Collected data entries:
Lemma peers_check_diff prev_peers peers :
  peers_check prev_peers peers =
    (list_to_set peers,
     map NewPeerConnected (elements (fst (diff prev_peers (list_to_set peers))))
     ++ map PeerDisconnected (elements (snd (diff prev_peers (list_to_set peers))))).
Proof. reflexivity. Qed.

Lemma channels_check_diff prev_channels channels :
  channels_check prev_channels channels =
    (list_to_set channels,
     map ChannelOpened (elements (fst (diff prev_channels (list_to_set channels))))
     ++ map ChannelClosed (elements (snd (diff prev_channels (list_to_set channels))))).
Proof. reflexivity. Qed.

Lemma diff_same (S : gset string) : diff S S = (∅, ∅).
Proof. unfold diff. by rewrite difference_diag_L. Qed.

(** C9.  The two differences are [current - previous] and
    [previous - current], with the membership that goes with them; a
    snapshot compared with itself gives two empty sets, so an unchanged peer
    or channel list sends nothing; and exchanging the two snapshots
    exchanges the two components. *)
Theorem set_diff_algebra :
  (forall previous current : gset string,
     fst (diff previous current) = current ∖ previous /\
     snd (diff previous current) = previous ∖ current) /\
  (forall (previous current : gset string) (x : string),
     (x ∈ fst (diff previous current) <-> x ∈ current /\ x ∉ previous) /\
     (x ∈ snd (diff previous current) <-> x ∈ previous /\ x ∉ current)) /\
  (forall S : gset string, diff S S = (∅, ∅)) /\
  (forall peers : list string,
     snd (peers_check (list_to_set peers) peers) = [] /\
     snd (channels_check (list_to_set peers) peers) = []) /\
  (forall A B : gset string,
     fst (diff A B) = snd (diff B A) /\ snd (diff A B) = fst (diff B A)).
Proof.
  split; [done|]. split; [|split; [exact diff_same|split]].
  - intros previous current x. unfold diff. simpl. split; apply elem_of_difference.
  - intros peers.
    rewrite peers_check_diff, channels_check_diff, diff_same. simpl.
    by rewrite elements_empty.
  - done.
Qed.

End LndFacts.

(** ** Cooldown gates in general *)

Module GateFacts.
Import Gate.
(** * The Krypton lexer: a shallow embedding and its specification

    The development follows the three packages of the repository:
    [file] (source positions), [token] (token types and the vocabulary
    tables) and [lexer] (the scanning engine).  Two small modules come
    first for the parts of the Go runtime the lexer leans on: machine
    integers with UTF-8 ([utf8]) and the character classes ([unicode]). *)

From Stdlib Require Import ZArith List String Ascii Bool Lia Sorted.
From stdpp Require Import gmap strings.
Import ListNotations.

Local Open Scope Z_scope.

(** ** Go scalars *)

(** A [rune] is an [int32]; every rune the lexer handles is either a
    decoded scalar value or the end marker [-1]. *)
Definition rune := Z.

(** The rune of an ASCII character constant. *)
Definition rn (c : ascii) : rune := Z.of_N (N_of_ascii c).
Arguments rn c%_char.

(** Go's [int] is taken at its 64-bit width; [p.Col++] and [Errors++]
    wrap around in two's complement. *)
Definition wrap_int (z : Z) : Z := (z + 2 ^ 63) mod 2 ^ 64 - 2 ^ 63.

Definition incr (z : Z) : Z := wrap_int (z + 1).

Module utf8.

Definition RuneError : rune := 0xFFFD.
Definition MaxRune : rune := 0x10FFFF.
Definition surrogateMin : rune := 0xD800.
Definition surrogateMax : rune := 0xDFFF.

Definition byte (z : Z) : ascii := ascii_of_N (Z.to_N (z mod 256)).

Definition ValidRune (r : rune) : bool :=
  if (0 <=? r) && (r <? surrogateMin) then true
  else if (surrogateMax <? r) && (r <=? MaxRune) then true
  else false.

Definition encode3 (r : rune) : string :=
  String (byte (Z.lor 0xE0 (Z.shiftr r 12)))
    (String (byte (Z.lor 0x80 (Z.land (Z.shiftr r 6) 0x3F)))
       (String (byte (Z.lor 0x80 (Z.land r 0x3F))) EmptyString)).

(** The conversion [string(r)]: the UTF-8 encoding of [r], and that of
    [RuneError] for a rune that is no scalar value (the end marker
    [-1] among them). *)
Definition string_of_rune (r : rune) : string :=
  if (0 <=? r) && (r <=? 0x7F) then String (byte r) EmptyString
  else if (0 <=? r) && (r <=? 0x7FF) then
    String (byte (Z.lor 0xC0 (Z.shiftr r 6)))
      (String (byte (Z.lor 0x80 (Z.land r 0x3F))) EmptyString)
  else if (r <? 0) || (MaxRune <? r) || ((surrogateMin <=? r) && (r <=? surrogateMax))
  then encode3 RuneError
  else if r <=? 0xFFFF then encode3 r
  else
    String (byte (Z.lor 0xF0 (Z.shiftr r 18)))
      (String (byte (Z.lor 0x80 (Z.land (Z.shiftr r 12) 0x3F)))
         (String (byte (Z.lor 0x80 (Z.land (Z.shiftr r 6) 0x3F)))
            (String (byte (Z.lor 0x80 (Z.land r 0x3F))) EmptyString))).

Definition code (b : ascii) : Z := Z.of_N (N_of_ascii b).

Definition continuation (b : ascii) : bool := (0x80 <=? code b) && (code b <=? 0xBF).

(** [DecodeRune] on the bytes that remain: the rune and its width, or
    [(RuneError, 1)] for a byte sequence that is not UTF-8. *)
Definition DecodeRune (p : string) : rune * Z :=
  match p with
  | EmptyString => (RuneError, 0)
  | String p0 rest =>
    let c0 := code p0 in
    if c0 <? 0x80 then (c0, 1)
    else if (c0 <? 0xC2) || (0xF4 <? c0) then (RuneError, 1)
    else
      let sz := if c0 <? 0xE0 then 2 else if c0 <? 0xF0 then 3 else 4 in
      let lo := if c0 =? 0xE0 then 0xA0 else if c0 =? 0xF0 then 0x90 else 0x80 in
      let hi := if c0 =? 0xED then 0x9F else if c0 =? 0xF4 then 0x8F else 0xBF in
      match rest with
      | EmptyString => (RuneError, 1)
      | String b1 rest1 =>
        if Z.of_nat (String.length p) <? sz then (RuneError, 1)
        else if (code b1 <? lo) || (hi <? code b1) then (RuneError, 1)
        else if sz <=? 2 then
          (Z.lor (Z.shiftl (Z.land c0 0x1F) 6) (Z.land (code b1) 0x3F), 2)
        else
          match rest1 with
          | EmptyString => (RuneError, 1)
          | String b2 rest2 =>
            if negb (continuation b2) then (RuneError, 1)
            else if sz <=? 3 then
              (Z.lor (Z.lor (Z.shiftl (Z.land c0 0x0F) 12)
                            (Z.shiftl (Z.land (code b1) 0x3F) 6))
                     (Z.land (code b2) 0x3F), 3)
            else
              match rest2 with
              | EmptyString => (RuneError, 1)
              | String b3 _ =>
                if negb (continuation b3) then (RuneError, 1)
                else
                  (Z.lor (Z.lor (Z.lor (Z.shiftl (Z.land c0 0x07) 18)
                                       (Z.shiftl (Z.land (code b1) 0x3F) 12))
                                (Z.shiftl (Z.land (code b2) 0x3F) 6))
                         (Z.land (code b3) 0x3F), 4)
              end
          end
      end
  end.

End utf8.

(** ** Character classes

    The lexer asks the [unicode] package three questions, [IsLetter],
    [IsDigit] and [IsSpace], and lowers one rune with [ToLower].  Each
    has a fixed answer on Latin-1 and consults the Unicode range
    tables above it.  The tables are data of the Go distribution, so
    the lexer is verified for whatever tables it is linked with. *)
Module unicode.

Definition MaxASCII : rune := 0x7F.
Definition MaxLatin1 : rune := 0xFF.

(** An entry of a range table covers [Lo], [Lo + Stride], ... up to [Hi];
    the bounds are unsigned. *)
Record Range := { Lo : N; Hi : N; Stride : N }.

Definition RangeTable := list Range.
(** X4. For a unix-domain or vsock address no IP option is applied: neither
    reuse-port, low latency, reuse-address, DSCP nor the user timeout. *)
Theorem PrepareSocket_local_transport_no_ip_options
        (P : Platform) (options : PosixTcpOptions) (socket : ListenerSocket) (h : History) :
  is_local_transport P (addr socket) = true ->
  filter is_ip_option (snd (PrepareSocket P options socket h)) = [].
Proof.
  intros Hlocal.
  assert (Hip : negb (sa_family (host_big_endian P) (addr socket) =? AF_UNIX)
                && negb (ResolvedAddressIsVSock P (addr socket)) = false).
  { unfold is_local_transport in Hlocal.
    destruct (sa_family (host_big_endian P) (addr socket) =? AF_UNIX); [ reflexivity | ].
    cbn [orb] in Hlocal. rewrite Hlocal. reflexivity. }
  io_unfold. cbn [set_port set_zero_copy_enabled addr sock].
  rewrite Hip, !andb_false_r.
  destruct (0 <=? Fd (sock socket)) eqn:Hfd; [ | reflexivity ].
  cbv beta iota; cbn [ok andb negb FailedPreconditionError].
  repeat io_step.
  all: reflexivity.
Qed.

Lemma PrepareSocket_zero_copy_best_effort_witness :
  let P := Sim.platform (Sim.refusing Sim.is_SetSocketZeroCopy []) in
  let socket := Sim.created 3 DSMODE_IPV4 Sim.localhost_8080 in
  let pre := [call_sockopt 3 (SetSocketReusePort 1)] in
  ok (sys_sockopt P pre 3 SetSocketZeroCopy) = false
  /\ fst Sim.zero_copy_refused = Done (OkStatus, set_port 8080 socket)
  /\ zero_copy_enabled (set_port 8080 socket)
     = ok (sys_sockopt P ([] ++ pre) 3 SetSocketZeroCopy)
  /\ exists post',
      skipn 2 (snd Sim.zero_copy_refused) = call_sockopt 3 (SetSocketNonBlocking 1) :: post'.
Proof.
  intros P socket pre.
  split; [ reflexivity | split; [ reflexivity | ] ].
  apply (PrepareSocket_zero_copy_best_effort
           P Sim.default_options socket [] OkStatus (set_port 8080 socket) pre
           (skipn 2 (snd Sim.zero_copy_refused))).
  vm_compute. reflexivity.
Defined.
(** What [toRGB] makes of the result of [toXYZ]. *)
Lemma toRGB_run (samples : list Q) (st st' : Statics.statics Q)
    (xyz : Float3 Q) :
  toXYZ cie samples st = Done (xyz, st') ->
  exists rgb,
    toRGB cie samples st = Done (rgb, st') /\
    a rgb == 3.240479 * a xyz - 1.537150 * b xyz - 0.498535 * c xyz /\
    b rgb == - 0.969256 * a xyz + 1.875991 * b xyz + 0.041556 * c xyz /\
    c rgb == 0.055648 * a xyz - 0.204043 * b xyz + 1.057311 * c xyz.
Proof.
  intros Hrun. unfold toRGB, bindM, retM. rewrite Hrun.
  eexists. split; [reflexivity|]. cbn [a b c]. unfold lit. exact_ops.
  repeat split; field.
Qed.

End Projection.

End ExactColour.

(** ** The laws of the two arithmetics beyond the order *)

#[export] Instance exact_float_laws : FloatLaws Q.
Proof.
  split.
  - intros x y z H1 H2. exact_order. apply Qltb_lt. lra.
  - intros x y z H1 H2. exact_order. apply Qle_bool_iff. lra.
  - reflexivity.
  - intros x y. exact_ops. unfold Qmult.
    now rewrite Z.mul_comm, Pos.mul_comm.
Qed.

Lemma SFmul_comm (x y : spec_float) :
  SFmul Binary32.prec Binary32.emax x y
  = SFmul Binary32.prec Binary32.emax y x.
Proof.
  destruct x as [[|]|[|]| |[|] mx ex], y as [[|]|[|]| |[|] my ey];
    try reflexivity; cbn [SFmul xorb];
    now rewrite Pos.mul_comm, BinInt.Z.add_comm.
Qed.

* [WHAT YOU SHOULD DO]:
Nothing but the lines from the beginning of the records through the line with "- intros peers." should appear, each printed exactly.

* [TASK RESPONSE]:
Lemma peers_check_diff prev_peers peers :
  peers_check prev_peers peers =
    (list_to_set peers,
     map NewPeerConnected (elements (fst (diff prev_peers (list_to_set peers))))
     ++ map PeerDisconnected (elements (snd (diff prev_peers (list_to_set peers))))).
Proof. reflexivity. Qed.

Lemma channels_check_diff prev_channels channels :
  channels_check prev_channels channels =
    (list_to_set channels,
     map ChannelOpened (elements (fst (diff prev_channels (list_to_set channels))))
     ++ map ChannelClosed (elements (snd (diff prev_channels (list_to_set channels))))).
Proof. reflexivity. Qed.

Lemma diff_same (S : gset string) : diff S S = (∅, ∅).
Proof. unfold diff. by rewrite difference_diag_L. Qed.

(** C9.  The two differences are [current - previous] and
    [previous - current], with the membership that goes with them; a
    snapshot compared with itself gives two empty sets, so an unchanged peer
    or channel list sends nothing; and exchanging the two snapshots
    exchanges the two components. *)
Theorem set_diff_algebra :
  (forall previous current : gset string,
     fst (diff previous current) = current ∖ previous /\
     snd (diff previous current) = previous ∖ current) /\
  (forall (previous current : gset string) (x : string),
     (x ∈ fst (diff previous current) <-> x ∈ current /\ x ∉ previous) /\
     (x ∈ snd (diff previous current) <-> x ∈ previous /\ x ∉ current)) /\
  (forall S : gset string, diff S S = (∅, ∅)) /\
  (forall peers : list string,
     snd (peers_check (list_to_set peers) peers) = [] /\
     snd (channels_check (list_to_set peers) peers) = []) /\
  (forall A B : gset string,
     fst (diff A B) = snd (diff B A) /\ snd (diff A B) = fst (diff B A)).
Proof.
  split; [done|]. split; [|split; [exact diff_same|split]].
  - intros previous current x. unfold diff. simpl. split; apply elem_of_difference.
  - intros peers.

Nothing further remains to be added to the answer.